*Instructions to follow*. Copy out the data line by line exactly, from its start to the line bearing "Definition pos_y (g", inclusive.

------ Supplied entries ------

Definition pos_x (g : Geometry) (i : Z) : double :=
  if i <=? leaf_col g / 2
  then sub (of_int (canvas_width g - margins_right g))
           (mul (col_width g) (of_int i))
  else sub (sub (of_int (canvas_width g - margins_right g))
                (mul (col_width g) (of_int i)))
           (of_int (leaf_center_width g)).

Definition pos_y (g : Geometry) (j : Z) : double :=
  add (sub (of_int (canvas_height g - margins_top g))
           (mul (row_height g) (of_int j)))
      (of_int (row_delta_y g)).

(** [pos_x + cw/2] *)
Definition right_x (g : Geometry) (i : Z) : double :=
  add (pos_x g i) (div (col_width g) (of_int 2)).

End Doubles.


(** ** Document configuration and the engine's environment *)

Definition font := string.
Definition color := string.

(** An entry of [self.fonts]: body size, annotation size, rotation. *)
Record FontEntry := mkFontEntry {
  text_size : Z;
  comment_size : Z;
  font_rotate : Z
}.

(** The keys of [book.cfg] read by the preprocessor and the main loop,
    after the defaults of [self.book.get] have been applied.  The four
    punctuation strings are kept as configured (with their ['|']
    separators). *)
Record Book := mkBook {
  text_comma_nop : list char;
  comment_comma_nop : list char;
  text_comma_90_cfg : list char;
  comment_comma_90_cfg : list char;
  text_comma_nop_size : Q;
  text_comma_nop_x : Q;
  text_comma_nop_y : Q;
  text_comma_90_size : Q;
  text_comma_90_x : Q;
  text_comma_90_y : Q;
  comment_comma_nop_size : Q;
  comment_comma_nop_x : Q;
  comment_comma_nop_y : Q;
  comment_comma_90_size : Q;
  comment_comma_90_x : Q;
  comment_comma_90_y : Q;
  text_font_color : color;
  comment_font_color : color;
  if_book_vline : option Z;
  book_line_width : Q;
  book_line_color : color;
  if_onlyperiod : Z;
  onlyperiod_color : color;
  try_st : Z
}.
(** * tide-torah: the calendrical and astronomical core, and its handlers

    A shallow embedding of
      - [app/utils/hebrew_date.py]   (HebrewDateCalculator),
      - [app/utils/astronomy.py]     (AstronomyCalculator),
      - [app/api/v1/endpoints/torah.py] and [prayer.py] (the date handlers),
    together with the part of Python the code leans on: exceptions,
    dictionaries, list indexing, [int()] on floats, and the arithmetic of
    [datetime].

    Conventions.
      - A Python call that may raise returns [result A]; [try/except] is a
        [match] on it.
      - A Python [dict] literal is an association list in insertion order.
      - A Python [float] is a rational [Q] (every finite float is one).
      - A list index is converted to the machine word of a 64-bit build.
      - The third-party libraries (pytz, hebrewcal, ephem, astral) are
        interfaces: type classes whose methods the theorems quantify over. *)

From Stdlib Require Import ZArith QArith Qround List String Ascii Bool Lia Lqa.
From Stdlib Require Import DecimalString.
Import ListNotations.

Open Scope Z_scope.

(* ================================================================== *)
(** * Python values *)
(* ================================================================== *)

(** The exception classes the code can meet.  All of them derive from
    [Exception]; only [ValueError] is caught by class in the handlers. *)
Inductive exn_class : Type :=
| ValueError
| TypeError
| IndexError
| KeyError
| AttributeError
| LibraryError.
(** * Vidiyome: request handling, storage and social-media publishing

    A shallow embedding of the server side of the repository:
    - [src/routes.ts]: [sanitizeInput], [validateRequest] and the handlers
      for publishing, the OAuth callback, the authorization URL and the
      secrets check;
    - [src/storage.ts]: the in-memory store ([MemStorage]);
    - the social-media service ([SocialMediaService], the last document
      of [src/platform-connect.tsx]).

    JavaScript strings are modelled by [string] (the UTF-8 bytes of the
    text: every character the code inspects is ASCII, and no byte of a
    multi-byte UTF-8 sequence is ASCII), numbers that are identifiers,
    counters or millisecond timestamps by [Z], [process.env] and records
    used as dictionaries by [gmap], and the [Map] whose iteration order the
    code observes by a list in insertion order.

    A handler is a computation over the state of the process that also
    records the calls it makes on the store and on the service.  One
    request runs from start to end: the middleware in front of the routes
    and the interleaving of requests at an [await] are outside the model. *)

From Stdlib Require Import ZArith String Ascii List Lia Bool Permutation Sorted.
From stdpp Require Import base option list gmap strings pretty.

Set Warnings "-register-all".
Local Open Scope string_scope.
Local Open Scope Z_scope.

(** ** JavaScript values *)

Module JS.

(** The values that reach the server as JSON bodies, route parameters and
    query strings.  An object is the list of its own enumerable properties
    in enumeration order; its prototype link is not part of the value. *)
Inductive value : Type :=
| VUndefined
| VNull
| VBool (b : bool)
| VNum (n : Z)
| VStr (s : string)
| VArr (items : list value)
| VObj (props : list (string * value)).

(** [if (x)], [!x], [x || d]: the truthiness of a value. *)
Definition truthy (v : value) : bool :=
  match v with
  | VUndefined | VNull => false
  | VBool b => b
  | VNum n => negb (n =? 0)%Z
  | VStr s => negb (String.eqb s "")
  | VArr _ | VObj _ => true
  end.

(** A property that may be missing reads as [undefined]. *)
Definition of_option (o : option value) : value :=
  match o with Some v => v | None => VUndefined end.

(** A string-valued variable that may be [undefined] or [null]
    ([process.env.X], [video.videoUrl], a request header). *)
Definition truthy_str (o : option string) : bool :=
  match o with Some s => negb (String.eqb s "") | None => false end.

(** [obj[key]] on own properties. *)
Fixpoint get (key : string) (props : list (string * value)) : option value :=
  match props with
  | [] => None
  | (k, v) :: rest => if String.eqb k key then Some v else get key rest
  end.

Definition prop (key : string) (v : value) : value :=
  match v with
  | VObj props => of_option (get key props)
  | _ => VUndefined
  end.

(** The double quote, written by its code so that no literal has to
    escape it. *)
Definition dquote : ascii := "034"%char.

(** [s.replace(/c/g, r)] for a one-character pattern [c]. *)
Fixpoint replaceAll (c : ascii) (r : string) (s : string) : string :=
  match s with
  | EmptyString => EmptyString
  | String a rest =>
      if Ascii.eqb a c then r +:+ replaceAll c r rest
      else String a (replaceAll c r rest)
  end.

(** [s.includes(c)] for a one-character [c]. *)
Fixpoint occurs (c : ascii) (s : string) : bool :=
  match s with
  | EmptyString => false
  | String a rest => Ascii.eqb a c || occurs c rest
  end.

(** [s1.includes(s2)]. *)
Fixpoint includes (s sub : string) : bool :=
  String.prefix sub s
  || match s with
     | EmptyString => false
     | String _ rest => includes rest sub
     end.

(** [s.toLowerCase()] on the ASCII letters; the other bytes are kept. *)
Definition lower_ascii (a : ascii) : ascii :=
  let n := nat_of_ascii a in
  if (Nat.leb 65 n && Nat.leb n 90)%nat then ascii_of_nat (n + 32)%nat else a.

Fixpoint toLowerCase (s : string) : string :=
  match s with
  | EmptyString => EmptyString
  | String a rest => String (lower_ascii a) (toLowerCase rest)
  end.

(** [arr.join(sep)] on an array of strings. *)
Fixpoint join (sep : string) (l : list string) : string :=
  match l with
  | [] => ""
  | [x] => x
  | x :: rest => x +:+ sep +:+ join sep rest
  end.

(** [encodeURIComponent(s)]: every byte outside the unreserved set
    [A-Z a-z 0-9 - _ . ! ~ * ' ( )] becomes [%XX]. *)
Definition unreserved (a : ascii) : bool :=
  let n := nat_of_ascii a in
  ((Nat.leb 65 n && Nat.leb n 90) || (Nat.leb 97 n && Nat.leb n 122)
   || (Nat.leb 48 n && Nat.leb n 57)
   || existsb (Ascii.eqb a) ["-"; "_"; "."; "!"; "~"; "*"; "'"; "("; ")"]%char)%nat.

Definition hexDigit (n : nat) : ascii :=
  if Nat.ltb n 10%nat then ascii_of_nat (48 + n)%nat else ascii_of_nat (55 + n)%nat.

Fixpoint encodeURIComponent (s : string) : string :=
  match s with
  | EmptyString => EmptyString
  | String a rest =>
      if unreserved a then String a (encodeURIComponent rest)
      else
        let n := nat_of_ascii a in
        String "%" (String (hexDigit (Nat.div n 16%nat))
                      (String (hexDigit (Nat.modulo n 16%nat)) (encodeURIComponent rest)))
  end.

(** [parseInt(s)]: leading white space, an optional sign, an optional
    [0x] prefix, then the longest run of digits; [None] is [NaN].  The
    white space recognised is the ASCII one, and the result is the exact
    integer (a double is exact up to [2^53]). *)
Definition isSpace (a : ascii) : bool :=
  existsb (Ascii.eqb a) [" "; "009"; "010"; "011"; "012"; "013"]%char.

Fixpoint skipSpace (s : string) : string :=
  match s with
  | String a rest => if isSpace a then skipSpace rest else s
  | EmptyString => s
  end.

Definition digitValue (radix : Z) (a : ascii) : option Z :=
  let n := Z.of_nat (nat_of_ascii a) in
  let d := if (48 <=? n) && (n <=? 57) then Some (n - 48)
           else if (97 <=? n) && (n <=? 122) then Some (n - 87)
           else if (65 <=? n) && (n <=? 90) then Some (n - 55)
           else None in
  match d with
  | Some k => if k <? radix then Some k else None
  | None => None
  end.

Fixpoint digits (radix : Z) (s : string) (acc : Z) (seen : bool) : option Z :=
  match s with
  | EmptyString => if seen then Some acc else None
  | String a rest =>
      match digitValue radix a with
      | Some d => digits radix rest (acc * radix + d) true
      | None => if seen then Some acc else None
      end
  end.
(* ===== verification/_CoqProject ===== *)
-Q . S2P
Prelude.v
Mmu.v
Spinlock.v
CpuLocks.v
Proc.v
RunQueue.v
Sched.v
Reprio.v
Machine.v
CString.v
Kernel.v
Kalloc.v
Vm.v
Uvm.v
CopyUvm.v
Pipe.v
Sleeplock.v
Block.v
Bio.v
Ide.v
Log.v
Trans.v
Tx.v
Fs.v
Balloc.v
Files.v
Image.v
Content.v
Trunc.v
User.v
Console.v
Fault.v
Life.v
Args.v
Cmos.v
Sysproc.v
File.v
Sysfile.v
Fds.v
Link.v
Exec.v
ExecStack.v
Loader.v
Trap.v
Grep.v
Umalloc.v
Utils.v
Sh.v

------

*Solution*.
Definition pos_x (g : Geometry) (i : Z) : double :=
  if i <=? leaf_col g / 2
  then sub (of_int (canvas_width g - margins_right g))
           (mul (col_width g) (of_int i))
  else sub (sub (of_int (canvas_width g - margins_right g))
                (mul (col_width g) (of_int i)))
           (of_int (leaf_center_width g)).

Definition pos_y (g : Geometry) (j : Z) : double :=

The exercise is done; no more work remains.